During those years, the youth gained prominence in a dialectic of being beneficiaries of the growing consumer society, but facing strong subordination in conservative and elitist practices, both in values and politics. Subcultures emerged and new leftist political parties arose, also the rejection of the "plastic life" offered by the consumer market, the capitalist organization of the post-war era was born (Urriola, 2018). Matthew, a young American, travels to Paris as an exchange student, where he meets the siblings, Isabelle and Theo during a visit to the Cinematheque. As a result, he becomes immersed in a toxic relational trio that the Siamese siblings use as a plaything. One of the many games that the trio engages in revolves around the recreation of classic film scenes, or the participation in lengthy political, cultural, and philosophical discussions. The Dreamers is a tribute to cinema, it shows a lot of cinematic references to it, the characters live a fictional reality based on the cinema culture they have, is the essence of meta-cinema.

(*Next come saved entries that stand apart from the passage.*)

(** X14: a command line without [--fuse_replica_binary_path] makes the
    driver look up the default binary and check that path. *)
Theorem entry_point_without_binary_flag_uses_default
  (env : Collaborators) (st : FS -> Path -> option PyExc)
  (pr : string -> option PyExc)
  (items : list CmdItem) (d : string) (w : World) :
  forallb plain_item items = true ->
  datasets items = [d] ->
  no_binary_flag items = true ->
  exists m rest,
    main (mkHost env st pr) (render items) = Some m
    /\ trace (snd (m w))
       = (trace w
          ++ EvDatasetName (Pathlib.of_string d) :: EvDefaultBinary
             :: EvIsFile (default_fuse_replica_binary_path env) :: rest)%list.
Proof.
  intros H D N. pose proof (main_render (mkHost env st pr) items d H D) as E.
  rewrite (last_binary_absent items N) in E.
  destruct (host_run_trace env st pr (Pathlib.of_string d)
              (last_output_root items None) None w) as [rest [T _]].
  exists (replica_reconstruction (mkHost env st pr) (Pathlib.of_string d)
            (last_output_root items None) None ;; ret tt), rest.
  split; [exact E|]. now rewrite then_ret_tt.
Qed.

(* ===================================================================== *)
(** ** Runs on concrete installations *)
(* ===================================================================== *)

(** The stub's directory is determined by the helper's arguments. *)
Lemma stub_output_dir_determined (status : Z) :
  output_dir_determined (Stub.env status).
Proof.
  intros n r f1 f2 o1 o2 f1' f2' E1 E2. cbn in E1, E2. congruence.
Qed.

(** Each of the four lines at hand goes out. *)
Ltac lines_go_out := intros line [<-|[<-|[<-|[<-|[]]]]]; reflexivity.

(** With the binary installed, a standard output that takes the four
    lines and a stub that exits with status 3, the call returns both
    paths. *)
Lemma exit_status_is_not_inspected_witness :
  fst (replica_reconstruction (Faults.ascii_stdout (Stub.env 3)) Stub.office0
         None None Stub.world)
  = Returned (Stub.output_dir // "reconstructed_mesh.ply",
              Stub.output_dir // "reconstructed_esdf.ply").
Proof.
  eapply exit_status_is_not_inspected with (status := 3%Z).
  - reflexivity.
  - reflexivity.
  - reflexivity.
  - lines_go_out.
  - reflexivity.
Defined.

(** With nothing installed, the call raises and launches nothing. *)
Lemma missing_binary_raises_before_launch_witness :
  fst (replica_reconstruction (Faults.name_limit (Stub.env 0)) Stub.office0
         None None Stub.bare)
  = Raised (Exception
              "Cant find binary at:/opt/nvblox/build/executables/fuse_replica")
  /\ launched
       (trace (snd (replica_reconstruction (Faults.name_limit (Stub.env 0))
                      Stub.office0 None None Stub.bare)))
     = [].
Proof.
  exact (missing_binary_raises_before_launch (Stub.env 0)
           (stat_failure (Faults.name_limit (Stub.env 0)))
           (print_failure (Faults.name_limit (Stub.env 0)))
           Stub.office0 None None Stub.bare eq_refl).
Defined.

(** The pair returned on the installation has the promised shape. *)
Lemma returned_paths_shape_witness :
  Pathlib.name
    (fst (Stub.paths (replica_reconstruction (Faults.ascii_stdout (Stub.env 1))
                        Stub.office0 None None Stub.world)))
  = "reconstructed_mesh.ply"
  /\ Pathlib.name
       (snd (Stub.paths (replica_reconstruction
                           (Faults.ascii_stdout (Stub.env 1))
                           Stub.office0 None None Stub.world)))
     = "reconstructed_esdf.ply".
Proof.
  pose proof (returned_paths_shape (Stub.env 1)
                (stat_failure (Faults.ascii_stdout (Stub.env 1)))
                (print_failure (Faults.ascii_stdout (Stub.env 1)))
                Stub.office0 None None Stub.world
                (snd (replica_reconstruction
                        (Faults.ascii_stdout (Stub.env 1))
                        Stub.office0 None None Stub.world))
                (Stub.output_dir // "reconstructed_mesh.ply")
                (Stub.output_dir // "reconstructed_esdf.ply")
                eq_refl) as [_ [N [E _]]].
  split; [exact N | exact E].
Defined.

(** A first run whose stub exits with status 0 and a later run, on another
    host and in a changed world, whose stub exits with status 1 return the
    same pair. *)
Lemma returned_paths_deterministic_witness :
  Stub.paths
    (replica_reconstruction
       (reliable (with_process (Stub.env 0) (run_process (Stub.env 0))))
       Stub.office0 None None Stub.world)
  = Stub.paths
      (replica_reconstruction
         (Faults.ascii_stdout
            (with_process (Stub.env 0) (run_process (Stub.env 1))))
         Stub.office0 None None Stub.later).
Proof.
  apply (returned_paths_deterministic (Stub.env 0)
           (run_process (Stub.env 0)) (run_process (Stub.env 1))
           (fun _ _ => None) (fun _ _ => None)
           (fun _ => None)
           (print_failure (Faults.ascii_stdout (Stub.env 0)))
           Stub.office0 None None Stub.world Stub.later
           (snd (replica_reconstruction
                   (reliable
                      (with_process (Stub.env 0) (run_process (Stub.env 0))))
                   Stub.office0 None None Stub.world))
           (snd (replica_reconstruction
                   (Faults.ascii_stdout
                      (with_process (Stub.env 0) (run_process (Stub.env 1))))
                   Stub.office0 None None Stub.later))).
  - apply stub_output_dir_determined.
  - reflexivity.
  - reflexivity.
Defined.

(** The one launch on the installation. *)
Lemma subprocess_command_line_witness :
  launched
    (trace (snd (replica_reconstruction (Faults.ascii_stdout (Stub.env 0))
                   Stub.office0 None None Stub.world)))
  = [["/opt/nvblox/build/executables/fuse_replica";
      "/data/replica/office0";
      "--mesh_output_path";
      "/opt/nvblox/evaluation/replica/output/office0/reconstructed_mesh.ply";
      "--esdf_output_path";
      "/opt/nvblox/evaluation/replica/output/office0/reconstructed_esdf.ply"]].
Proof.
  apply (subprocess_command_line (Stub.env 0)
           (stat_failure (Faults.ascii_stdout (Stub.env 0)))
           (print_failure (Faults.ascii_stdout (Stub.env 0)))
           Stub.office0 None None Stub.world Stub.output_dir
           (Stub.mkdir Stub.output_dir Stub.installed));
    [reflexivity | reflexivity | reflexivity | lines_go_out].
Defined.
(** On the installation the launch comes right after the four lines. *)
Lemma progress_lines_precede_launch_witness :
  exists before out files1,
    output_dir_helper (Stub.env 0) (dataset_name_of (Stub.env 0) Stub.office0)
      None (fs Stub.world)
    = (Returned out, files1)
    /\ trace (snd (replica_reconstruction (Faults.ascii_stdout (Stub.env 0))
                     Stub.office0 None None Stub.world))
       = (trace Stub.world ++ before
          ++ [EvPrint ("Running executable at:" ++ Str.tab
                       ++ Pathlib.to_string
                            (resolved_binary (Stub.env 0) None));
              EvPrint ("On the dataset at:" ++ Str.tab
                       ++ Pathlib.to_string Stub.office0);
              EvPrint ("Outputting mesh at:" ++ Str.tab
                       ++ Pathlib.to_string
                            (out // "reconstructed_mesh.ply"));
              EvPrint ("Outputting esdf at:" ++ Str.tab
                       ++ Pathlib.to_string
                            (out // "reconstructed_esdf.ply"));
              EvRun (fuse_replica_command Stub.binary Stub.office0
                       Stub.output_dir)])%list
    /\ printed before = [] /\ launched before = [].
Proof.
  apply (proj1 (progress_lines_precede_launch (Stub.env 0)
                  (stat_failure (Faults.ascii_stdout (Stub.env 0)))
                  (print_failure (Faults.ascii_stdout (Stub.env 0)))
                  Stub.office0 None None Stub.world)).
  reflexivity.
Defined.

The creation of The Dreamers was for Bertolucci the return to the youthful ideal of changing the world, an interaction between the political and the everyday, the relevance of sex, death, the theme of duality, and revolutionary utopia (Alberich, 1984, pp. 12-13). Undoubtedly it is one of the many films that marked an era filled with contradictions and messages. Bertolucci presents it as an ideal remembrance of the ways of understanding Jean-Luc Godard's cinema and the majestic revolutionary period of the Nouvelle Vague. Both Bande à Part by Godard and The Dreamers by Bertolucci aimed to convey a message to their viewers: to fight for ideals and recognize the power of art as a revolutionary weapon.